The news of Ike’s death was a tough phone call to take, Onorato said, especially because Ike stayed so upbeat through a difficult time. “He was a really great guy,” Onorato said, “and I miss him already.”
Susan Leggett, a teacher at the Brooklyn Avenue School, struck up a friendship with Ike when he worked there, and it continued after he transferred to Buck. She described him as a generous, gregarious and friendly person.
Leggett said that Ike enjoyed interacting with students, and would always try to cheer up a child who was having a bad day — often with a joke. “He loved to tell stories about children and the silly things that they do,” she said, adding that he also talked with great pride about his family, including his sisters, nieces and nephews.

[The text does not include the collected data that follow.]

(* ===== verification/Commands.v ===== *)
(** * cmd/: the main functions

    What each process opens, waits for, closes, and the status it exits with, in
    the traces of Process.v.  [os.Exit] skips the deferred calls; a panic of
    [MustGet] ends with status 2, as the Go runtime does.  The container (nexus)
    is part of [Host]; its validation is an argument, as in App.v. *)

From S2P Require Import Prelude.
From S2P Require Import Domain.
From S2P Require Import Auth.
From S2P Require Import Config.
From S2P Require Import Ports.
From S2P Require Import Fixture.
From S2P Require Import Execution.
From S2P Require Import Ingest.
From S2P Require Import Replay.
From S2P Require Import App.
From S2P Require Import Process.

(** http.ErrServerClosed *)
Definition ErrServerClosed : GoError := External "http: Server closed".

Section commands.
Context `{OS, Host} (validate : Config → option GoError).
#[local] Abbreviation P := (M (nat * list Action)).
(** The exit status, none as long as the process runs. *)
#[local] Abbreviation Exit := (option Z).

(** [nexus.MustGet] panics if the service cannot be built. *)
Definition MustGet (svc : Svc) (k : P Exit) : P Exit :=
  err ← ask (λ n, host_Get n svc);
  match err with
  | Some _ => mret (Some 2)
  | None =>
      match svc with
      | SvcStore => act (Acquire ResStore);; k
      | SvcQueue => act (Acquire ResQueue);; k
      | _ => k
      end
  end.

Definition ensure_schema : P (option GoError) :=
  act EnsureSchema;; ask host_EnsureSchema.

(** [if err := x.Run(ctx); err != nil && err != context.Canceled { os.Exit(1) }] *)
Definition exit_on_error (r : option (option GoError)) (k : P Exit) : P Exit :=
  match r with
  | None => mret None
  | Some (Some e) => if bool_decide (e = ContextCanceled) then k else mret (Some 1)
  | Some None => k
  end.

When Ike first became sick, Leggett said, he took stock of his life, and appreciated all the support he received from friends and co-workers.
Fale added that Ike’s relationship with teachers like Leggett is indicative of the family atmosphere in District 24, where friendships cross all boundaries. “In some districts, custodians are custodians, teachers are teachers,” he said. “Here that’s different.”
Onorato added that Ike was a great supporter of education and a team player, and always offered good insight into how to make District 24 a better place.
His family is asking that donations be made to the William L. Buck School PTA. Onorato said that the money will be used for art initiatives for the students, to honor Ike’s passion.